By playing much better basketball and finishing the last two months of the season 12-10, the Pacers played themselves out of a higher lottery pick. But what they might have done, is played themselves into a better 2010-11 campaign. Momentum heading into an offseason is always a good thing and even with a rag-tag roster that didn't feature a real point guard, the Pacers were able to compete. Now with Darren Collison, a proven point man, Indiana has something to get a little more excited about.

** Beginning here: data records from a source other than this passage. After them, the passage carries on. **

(* ===== verification/UrUtil.v ===== *)
(** * UrUtil: source/common/ur_util.hpp

    Environment-variable parsing ([getenv_tobool], [getenv_to_unsigned],
    [getenv_to_vec], [getenv_to_map]), the reference-counted pointer [Rc] and
    the [AtomicSingleton] built on it, the descriptor-list walk
    [find_stype_node], exception translation and the small string utilities
    ([create_library_path], [splitMetadataName], [groupDigits]). *)
From stdpp Require Import pretty.
From S2P Require Import Prelude.

(** The process environment: what [ur_getenv] returns for a name.  On the
    modelled (non-Windows) platforms a variable set to the empty string is
    [Some ""]. *)
Definition environment : Type := string → option string.

Definition ur_getenv (env : environment) (name : string) : option string :=
  env name.

(** ** Small string utilities *)

(** [path = None] is a null pointer; the separator is the one of the
    non-Windows build. *)
Definition create_library_path (name : string) (path : option string) : string :=
  match path with
  | Some p => if decide (p = EmptyString) then name else p +:+ "/" +:+ name
  | None => name
  end.

Definition splitMetadataName (metadataName : string) : string * string :=
  match rfind_char "@" metadataName with
  | None => (metadataName, EmptyString)
  | Some splitPos =>
      (substr 0 (Some splitPos) metadataName,
       substr splitPos (Some (String.length metadataName)) metadataName)
  end.

(** The loop of [groupDigits]: a separator follows a digit when a positive
    multiple of three digits remains. *)
Fixpoint group_loop (digits : string) : string :=
  match digits with
  | EmptyString => EmptyString
  | String c rest =>
      let n := String.length rest in
      String c
        (if negb (n =? 0)%nat && (n mod 3 =? 0)%nat
         then String "'" (group_loop rest) else group_loop rest)
  end.

Definition groupDigits (numeric : Z) : string :=
  let number := pretty numeric in
  let sign := if numeric >=? 0 then EmptyString else "-"%string in
  let digits := string_drop (String.length sign) number in
  sign +:+ group_loop digits.

(** ** Environment variables *)

Definition true_str : list string := ["y"; "yes"; "t"; "true"; "1"]%string.

Definition getenv_tobool (env : environment) (name : string) (def : bool) : bool :=
  match ur_getenv env name with
  | Some v => bool_decide (string_lower v ∈ true_str)
  | None => def
  end.

Definition is_space (c : ascii) : bool :=
  let n := Ascii.N_of_ascii c in
  ((9 <=? n) && (n <=? 13) || (n =? 32))%N.

Fixpoint skip_space (s : string) : string :=
  match s with
  | String c s' => if is_space c then skip_space s' else s
  | EmptyString => EmptyString
  end.

Fixpoint take_digits (s : string) : string :=
  match s with
  | String c s' => if is_digit c then String c (take_digits s') else EmptyString
  | EmptyString => EmptyString
  end.

(** [std::stoi]: white space, an optional sign, the longest digit prefix. *)
Definition stoi (s : string) : outcome Z :=
  let t := skip_space s in
  let '(sgn, u) :=
    match t with
    | String c u =>
        if Ascii.eqb c "-" then (-1, u)
        else if Ascii.eqb c "+" then (1, u) else (1, t)
    | EmptyString => (1, EmptyString)
    end in
  let ds := take_digits u in
  if decide (ds = EmptyString) then Throw Exn_invalid_argument
  else let v := sgn * digits_val 0 ds in
       if (- 2 ^ 31 <=? v) && (v <=? INT_MAX) then Ret v
       else Throw Exn_out_of_range.

(** The [int] is converted to [uint64_t]; any exception gives [nullopt]. *)
Definition getenv_to_unsigned (env : environment) (name : string) : option Z :=
  match ur_getenv env name with
  | Some v => match stoi v with Ret i => Some (w64 i) | _ => None end
  | None => None
  end.

(** [str.front()]/[str.back()] are undefined on the empty string. *)
Definition is_quoted (s : string) : outcome bool :=
  match string_front s, string_back s with
  | Some f, Some b =>
      Ret ((Ascii.eqb f "'" && Ascii.eqb b "'") ||
           (Ascii.eqb f "034" && Ascii.eqb b "034"))
  | _, _ => Undef
  end.

Definition has_colon (s : string) : bool := has_char ":" s.
Definition has_semicolon (s : string) : bool := has_char ";" s.

(** [erase(begin)] then erasing the last character: each needs a character. *)
Definition unquote (s : string) : outcome string :=
  match s with
  | EmptyString => Undef
  | String _ EmptyString => Undef
  | String _ s' => Ret (string_pop_back s')
  end.

(** The body of the loop of [getenv_to_vec]. *)
Definition vec_value (value : string) : outcome string :=
  if decide (value = EmptyString) then Throw Exn_invalid_argument
  else
    quoted ← is_quoted value;
    if negb quoted && (has_colon value || has_semicolon value)
    then Throw Exn_invalid_argument
    else if quoted : bool then unquote value else Ret value.

Definition getenv_to_vec (env : environment) (env_var_name : string)
  : outcome (option (list string)) :=
  match ur_getenv env env_var_name with
  | None => Ret None
  | Some v => Some <$> mapM vec_value (getlines "," v)
  end.

Abbreviation EnvVarMap := (list (string * list string)).

Definition newline : ascii := "010".

(** The body of the inner loop of [getenv_to_map]. *)
Definition map_value (value : string) : outcome string :=
  if decide (value = EmptyString) then Throw Exn_invalid_argument
  else
    quoted ← is_quoted value;
    if has_colon value && negb quoted then Throw Exn_invalid_argument
    else if quoted : bool then unquote value else Ret value.

(** [getline(kv_ss, key, ':')] then [getline(kv_ss, values)]. *)
Definition split_key_value (key_value : string) : string * string :=
  match getline ":" key_value with
  | None => (EmptyString, EmptyString)
  | Some (key, rest) =>
      (key, match getline newline rest with Some (v, _) => v | None => EmptyString end)
  end.

(** One iteration of the outer loop. *)
Definition map_entry (reject_empty : bool) (map : EnvVarMap) (key_value : string)
  : outcome EnvVarMap :=
  if reject_empty && negb (has_colon key_value) then Throw Exn_invalid_argument
  else
    let '(key, values) := split_key_value key_value in
    if bool_decide (key = EmptyString)
       || (reject_empty && bool_decide (values = EmptyString))
       || bool_decide (is_Some (smap_find key map))
    then Throw Exn_invalid_argument
    else
      values_vec ← mapM map_value (getlines "," values);
      Ret (smap_set key values_vec map).

Fixpoint map_loop (reject_empty : bool) (map : EnvVarMap) (entries : list string)
  : outcome EnvVarMap :=
  match entries with
  | [] => Ret map
  | kv :: entries' =>
      map' ← map_entry reject_empty map kv;
      map_loop reject_empty map' entries'
  end.

Definition getenv_to_map (env : environment) (env_var_name : string)
    (reject_empty : bool) : outcome (option EnvVarMap) :=
  match ur_getenv env env_var_name with
  | None => Ret None
  | Some v => Some <$> map_loop reject_empty [] (getlines ";" v)
  end.

(** ** Hash combination and exceptions *)

Definition combine_hashes (seed : Z) (hashes : list Z) : Z :=
  foldl Z.lxor seed hashes.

Of course losing Troy Murphy stings. Stings a lot in fact. Indiana is desperately searching for an interior replacement for Murphy, but for now, the Pacers will try and survive on Danny Granger's scoring, Collison's creating and the continued development of Roy Hibbert. The Eastern Conference is looking at a changing of the guard with teams like Cleveland falling down the line a bit. The eighth spot is wide open in the East, and the Pacers might just have enough to get there.
New Jersey Nets
Don't laugh. Seriously, don't. Everyone knows the Nets weren't truly as bad as their record indicated last season. It was a snowball effect that started in training camp and eventually led to the team flirting with the worst record ever. Simply put, that roster was just too good to win only 14 games last year.
But with the additions of Jordan Farmar, Travis Outlaw and Troy Murphy, there has definitely been a talent upgrade. An interior duo of Brook Lopez and Murphy is definitely one of the best combos in the East. Add in rookie Derrick Favors whose ceiling is so high even he can't touch it and the Nets are a lock to be better. Will they be a playoff team? Probably not. But can they be a vastly improved squad that at least can talk a little postseason around February and March? Definitely.
Portland Trail Blazers
What are they doing on here? Well, hear me out. Most aren't considering the Blazers a true Western contender this season. Most don't think Portland has what it takes to get to the Western finals. Playoff team? Certainly. But a team to be reckoned with? Hardly.
And that's where I think people might be wrong.
Everyone knows the well chronicled injury issues the Blazers faced last year. Starters missed lots of games, bench players missed lots of games, everyone missed lots of games. The team was ripped apart with injuries, but yet somehow, someway, made it into the playoffs and won over 50 games. So imagine that Blazer roster at full tilt. Of course that's a big if, because assuming Greg Oden will be healthy for a full season is like assuming Gary Busey won't say something crazy on TV. But even just having Brandon Roy, Joel Pryzbilla, Andre Miller and Nicolas Batum all together for a full 82 means that's a pretty scary roster. Is this your traditional sleeper? Not really because everyone already knows they're good. But the question is, just how good?